4. Match collection tactics to tour type; don’t force one method everywhere. 03:06–03:50; 30:59–34:43
Walking tours often outperform with a guide phone/app flow because guides always have their phone and can actively facilitate scanning. Food tours can win with table QR stands or takeaway “menu recap” flyers because guests are seated and have dwell time. Bus/boat tours can win with fixed QR placements (seat-backs, tables) paired with a verbal prompt, because signage without asking underperforms.
5. Use downtime as “review time” (transit gaps, seated moments, return legs). 03:50–05:40
Downtime is when guests are most willing to complete something on their phone without feeling like you’re stealing from the experience. On a bus/boat, you can make it a natural mini-ritual: “As we head back, take 30 seconds to…” which feels like part of the program. This also reduces awkwardness because the tour is still actively happening.
6. Design the wrap-up so the ask happens before the tour ends, not after it’s over. 05:40–06:50; 24:07–26:38
The last two minutes should be designed content, not an unstructured fade-out where guests scatter. Put the review request into the official closing: quick recap, gratitude, next-step tips, then the scan. The closer the ask is to the emotional peak/end, the higher the follow-through versus an email 24–48 hours later.
7. Use “facilitation dwell”: don’t just show the QR—wait until the review page opens. 06:50–08:30; 49:40–50:29
A major drop-off happens between “intention” and “starting” because distractions hit instantly. Waiting 2–3 seconds while the page loads is not pressure; it’s good facilitation. This converts “I’ll do it later” into “I already started,” which multiplies completions.
8. Manager buy-in + KPIs beat one-off training. 08:30–10:10; 44:12–45:25
If guide managers don’t consistently reinforce review collection, the behavior will stay optional and will decay. Make reviews part of guide evaluation (KPIs), coaching, and what gets visibly celebrated. Then copy what your “superstar” guides do into onboarding so it becomes standard practice.
9. Reduce guest friction: “22 seconds,” altruism, and an active prompt – not passive signage. 11:00–13:07
Guests don’t hate reviews – they hate time cost and uncertainty, so anchor it with a precise, short time expectation. Frame it as helping the guide personally (reputation) rather than “helping the company,” because that’s more motivating.
Remember: touchpoints help, but asking (and waiting a beat) is what converts.

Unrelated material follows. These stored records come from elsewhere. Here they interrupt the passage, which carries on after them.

(** One turn of the menu: the ledger stays well formed, a line at least is
    read, and no name is lost. *)
Lemma menu_step_ok (today : Cal.date) (st st' : State) (lines rest : list string) :
  ledger_ok st -> Cal.valid today = true ->
  menu_step today st lines = Returns (Some st') rest ->
  ledger_ok st' /\ (List.length rest < List.length lines)%nat /\
  incl (categories st) (categories st') /\ incl (people st) (people st').
Proof.
  intros Hok Hv. unfold menu_step, io_bind, input, ret.
  destruct lines as [| l0 l1]; [discriminate |].
  change (List.length (l0 :: l1)) with (S (List.length l1)).
  assert (Hsame : forall r : list string, (List.length r <= List.length l1)%nat ->
            ledger_ok st /\ (List.length r < S (List.length l1))%nat /\
            incl (categories st) (categories st) /\ incl (people st) (people st)).
  { intros r Hr. split; [exact Hok |]. split; [lia |]. split; apply incl_refl. }
  destruct (String.eqb (PyStr.strip l0) "1").
  { unfold lift. destruct (show_dashboard st today); [| discriminate].
    intros [= <- <-]. apply Hsame. lia. }
  destruct (String.eqb (PyStr.strip l0) "2").
  { destruct l1 as [| l2 l3]; [discriminate |]. intros [= <- <-].
    destruct (ledger_ok_categories st (PyStr.strip l2) Hok) as [H1 H2].
    split; [exact H1 |]. split; [cbn; lia |]. split; [exact H2 | apply incl_refl]. }
  destruct (String.eqb (PyStr.strip l0) "3").
  { intros [= <- <-]. apply Hsame. lia. }
  destruct (String.eqb (PyStr.strip l0) "4").
  { destruct l1 as [| l2 l3]; [discriminate |]. intros [= <- <-].
    destruct (ledger_ok_people st (PyStr.strip l2) Hok) as [H1 H2].
    split; [exact H1 |]. split; [cbn; lia |]. split; [apply incl_refl | exact H2]. }
  destruct (String.eqb (PyStr.strip l0) "5").
  { intros [= <- <-]. apply Hsame. lia. }
  destruct (String.eqb (PyStr.strip l0) "6").
  { destruct (pick_from_list (people st) l1) as [c r1 | |] eqn:Ep; try discriminate.
    pose proof (pick_from_list_shorter _ _ _ _ Ep) as L1.
    destruct (picked c) as [person |] eqn:Epk.
    - destruct (pick_from_list_picked _ _ _ _ _ Ep Epk) as [Hin _].
      destruct (input_decimal r1) as [amount r2 | |] eqn:Ea; try discriminate.
      destruct (input_decimal_amount _ _ _ Ea) as [Ha L2].
      intros [= <- <-].
      destruct (set_monthly_income_fields st person amount (Cal.strftime_Ym today))
        as (E1 & E2 & _ & _).
      split; [exact (ledger_ok_monthly st _ _ _ Hok Hin Ha) |]. split; [lia |].
      split; [rewrite E1; apply incl_refl | rewrite E2; apply incl_refl].
    - intros [= <- <-]. apply Hsame. lia. }
  destruct (String.eqb (PyStr.strip l0) "7").
  { destruct (pick_from_list (people st) l1) as [c r1 | |] eqn:Ep; try discriminate.
    pose proof (pick_from_list_shorter _ _ _ _ Ep) as L1.
    destruct (picked c) as [person |] eqn:Epk.
    - destruct (pick_from_list_picked _ _ _ _ _ Ep Epk) as [Hin _].
      destruct (input_decimal r1) as [amount r2 | |] eqn:Ea; try discriminate.
      destruct (input_decimal_amount _ _ _ Ea) as [Ha L2].
      destruct (input_date (Some today) r2) as [dt r3 | |] eqn:Ed; try discriminate.
      destruct (input_date_valid _ _ _ _ Hv Ed) as [Hdv L3].
      destruct r3 as [| note r4]; [discriminate |].
      intros [= <- <-]. simpl in L3.
      split; [exact (ledger_ok_extra st _ _ _ _ Hok Hin Ha Hdv) |]. split; [lia |].
      split; apply incl_refl.
    - intros [= <- <-]. apply Hsame. lia. }
  destruct (String.eqb (PyStr.strip l0) "8").
  { destruct (pick_from_list (categories st) l1) as [c r1 | |] eqn:Ep; try discriminate.
    pose proof (pick_from_list_shorter _ _ _ _ Ep) as L1.
    destruct (picked c) as [category |] eqn:Epk.
    - destruct (pick_from_list_picked _ _ _ _ _ Ep Epk) as [Hin _].
      destruct (input_decimal r1) as [amount r2 | |] eqn:Ea; try discriminate.
      destruct (input_decimal_amount _ _ _ Ea) as [Ha L2].
      destruct (input_date (Some today) r2) as [dt r3 | |] eqn:Ed; try discriminate.
      destruct (input_date_valid _ _ _ _ Hv Ed) as [Hdv L3].
      destruct r3 as [| note r4]; [discriminate |].
      intros [= <- <-]. simpl in L3.
      split; [exact (ledger_ok_expense st _ _ _ _ Hok Hin Ha Hdv) |]. split; [lia |].
      split; apply incl_refl.
    - intros [= <- <-]. apply Hsame. lia. }
  destruct (String.eqb (PyStr.strip l0) "9"); [discriminate |].
  intros [= <- <-]. apply Hsame. lia.
Qed.
(** [Series.unique()]: the distinct values in order of first appearance. *)
Fixpoint unique_from (seen : list string) (l : list string) : list string :=
  match l with
  | [] => []
  | x :: rest =>
      if existsb (String.eqb x) seen then unique_from seen rest
      else x :: unique_from (x :: seen) rest
  end.

Definition unique (l : list string) : list string := unique_from [] l.

(** [df_all_usage[df_all_usage['medicine'] == med][['ds', 'y']]]. *)
Definition med_df (df_all_usage : list UsageRow) (med : string)
    : list (Z * Z) :=
  map (fun r => (u_ds r, u_y r))
    (List.filter (fun r => String.eqb (u_medicine r) med) df_all_usage).

(** [forecast_result[-14:]]. *)
Definition last14 {A : Type} (l : list A) : list A :=
  skipn (length l - 14)%nat l.

(** Lines 220-231: the walk over the future rows. The result is
    [depletion_day] ([None] for Python's [None]). *)
Fixpoint walk (today : Z) (simulated_remaining : Q)
    (rows : list ForecastRow) : option Z :=
  match rows with
  | [] => None
  | row :: rest =>
      let predicted_usage := py_max (yhat row) 0 in
      let simulated_remaining := (simulated_remaining - predicted_usage)%Q in
      if Qle_bool simulated_remaining 0 then
        let depletion_date := ds row in
        let days_until_depletion := days_between depletion_date today in
        Some days_until_depletion
      else walk today simulated_remaining rest
  end.

(** Lines 233-238. *)
Definition alert_of_depletion_day (depletion_day : option Z) : ForecastAlert :=
  match depletion_day with
  | Some d => if 0 <=? d then NeededIn d else AlertAlreadyDepleted
  | None => SufficientForNow
  end.

Definition simulate (today : Z) (current_remaining_stock : Z)
    (forecast_result : list ForecastRow) : ForecastAlert :=
  alert_of_depletion_day
    (walk today (inject_Z current_remaining_stock) (last14 forecast_result)).

Section Seasonal.

(** The model library: [Prophet(...)], [model.fit(med_df)],
    [model.make_future_dataframe(periods=14)] and [model.predict(future)]
    together, as a function of the frame that is fitted. It returns the
    forecast rows in chronological order or raises. *)
Variable prophet : list (Z * Z) -> outcome (list ForecastRow).

(** Lines 211-238: the body of the [try]. *)
Definition try_forecast (log_collection : list LogEntry) (today : Z)
    (med : string) (frame : list (Z * Z)) : outcome ForecastAlert :=
  let* forecast_result := prophet frame in
  let current_remaining_stock :=
    calculate_current_remaining log_collection med in
  Return (simulate today current_remaining_stock forecast_result).

(** Lines 205-241: the body of the loop for one medicine. The second
    component lists the frames handed to [model.fit] on the way. *)
Definition forecast_medicine (log_collection : list LogEntry) (today : Z)
    (df_all_usage : list UsageRow) (med : string)
    : ForecastAlert * list (list (Z * Z)) :=
  let frame := med_df df_all_usage med in
  if (length frame <? 2)%nat then (InsufficientData, [])
  else
    match try_forecast log_collection today med frame with
    | Return alert => (alert, [frame])
    | Raises e => (ForecastError (str e), [frame])
    end.

(** One turn of the loop of line 204 on [stock_alerts] and on the list
    of fitted frames. *)
Definition forecast_step (log_collection : list LogEntry) (today : Z)
    (df_all_usage : list UsageRow)
    (st : gmap string ForecastAlert * list (list (Z * Z))) (med : string)
    : gmap string ForecastAlert * list (list (Z * Z)) :=
  let '(alert, fitted) :=
    forecast_medicine log_collection today df_all_usage med in
  (<[med := alert]> (fst st), (snd st ++ fitted)%list).
(** * savr-scan: receipt text understanding, embedded in Rocq

    A shallow embedding of the rule-based receipt pipeline:
    - [JS]: the fragment of JavaScript strings and numbers the code uses;
    - [Regex]: a backtracking matcher for the regular expressions of the
      source (test, global replace, global match count, lastIndex);
    - [NonFood]: EnhancedNonFoodDetector (unnamed/part_007);
    - [Enhancer]: enhanceProductName (app/lib/productNameEnhancer.ts);
    - [TextForm]: the normal form of an enhanced name, for the proofs;
    - [Cleaner]: ProductNameCleaner (unnamed/part_006);
    - [Learning]: ReceiptLearningSystem (app/lib/aiReceiptParser.ts);
    - [AIParser]: validateAIResult (app/lib/aiReceiptParser.ts);
    - [Garbled]: isOCRTextGarbled (unnamed/part_001);
    - [Recovery]: generateUniversalGroceryReceipt (unnamed/part_001);
    - [LearningQueries]: getItemsToHide, clearLearningData and
      getLearningStats of ReceiptLearningSystem;
    - [RuleParser]: fallbackParsing with its helpers, selectBestResult,
      parseReceiptWithAI and parseWithMultipleAI (app/lib/aiReceiptParser.ts);
    - [NonFoodActions]: getSuggestedActions, getDetailedExplanation,
      recordUserFeedback and getLearningInsights (unnamed/part_007);
    - [Insights]: analyzeDetections and analyzeReceipt
      (app/lib/nonFoodInsights.ts);
    - [CleanerBatch]: cleanBatch (unnamed/part_006);
    - [OCRConfidence]: calculateOCRConfidence (unnamed/part_005);
    - [ReceiptImage]: analyzeReceiptImage and generateReceiptGuidance
      (app/lib/receiptPreprocessing.ts);
    - [Shape]: the vocabulary of the further properties.

    Numbers are IEEE-754 binary64 values ([PrimFloat.float]), as in
    JavaScript.  Strings are sequences of 8-bit code units; character
    classes and case conversion are those of JavaScript on the ASCII range,
    and code units above 127 are neither letters, digits nor white space. *)

From Stdlib Require Import Floats Uint63 ZArith NArith String Ascii List Bool Lia Sorted.
From stdpp Require Import base option gmap strings.
Import ListNotations.
Set Warnings "-inexact-float,-register-all".

Local Open Scope string_scope.
Local Open Scope list_scope.

(* ===================================================================== *)
(** ** JavaScript characters and strings *)
(* ===================================================================== *)

Module JS.

Definition code (c : ascii) : N := N_of_ascii c.

Definition in_range (lo hi c : ascii) : bool :=
  N.leb (code lo) (code c) && N.leb (code c) (code hi).

Definition is_digit (c : ascii) : bool := in_range "0" "9" c.
Definition is_upper (c : ascii) : bool := in_range "A" "Z" c.
Definition is_lower (c : ascii) : bool := in_range "a" "z" c.

(** IsWordChar: [A-Za-z0-9_]. *)
Definition is_word_char (c : ascii) : bool :=
  is_upper c || is_lower c || is_digit c || Ascii.eqb c "_".

(** White space and line terminators of the ASCII range: TAB, LF, VT, FF,
    CR, SP. *)
Definition is_space (c : ascii) : bool :=
  let n := code c in
  (N.leb 9 n && N.leb n 13) || N.eqb n 32.

Definition to_upper (c : ascii) : ascii :=
  if is_lower c then ascii_of_N (code c - 32) else c.

Definition to_lower (c : ascii) : ascii :=
  if is_upper c then ascii_of_N (code c + 32) else c.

10. For multi-day tours, add a second layer: questionnaires + referrals. 46:03–49:11
Multi-day guests will invest more time in thoughtful feedback, so longer questionnaires can be worthwhile. Once you’re reliably getting public reviews, route promoters into an explicit referral system to lower acquisition costs. That’s where multi-day operators can unlock compounding value beyond one review per guest.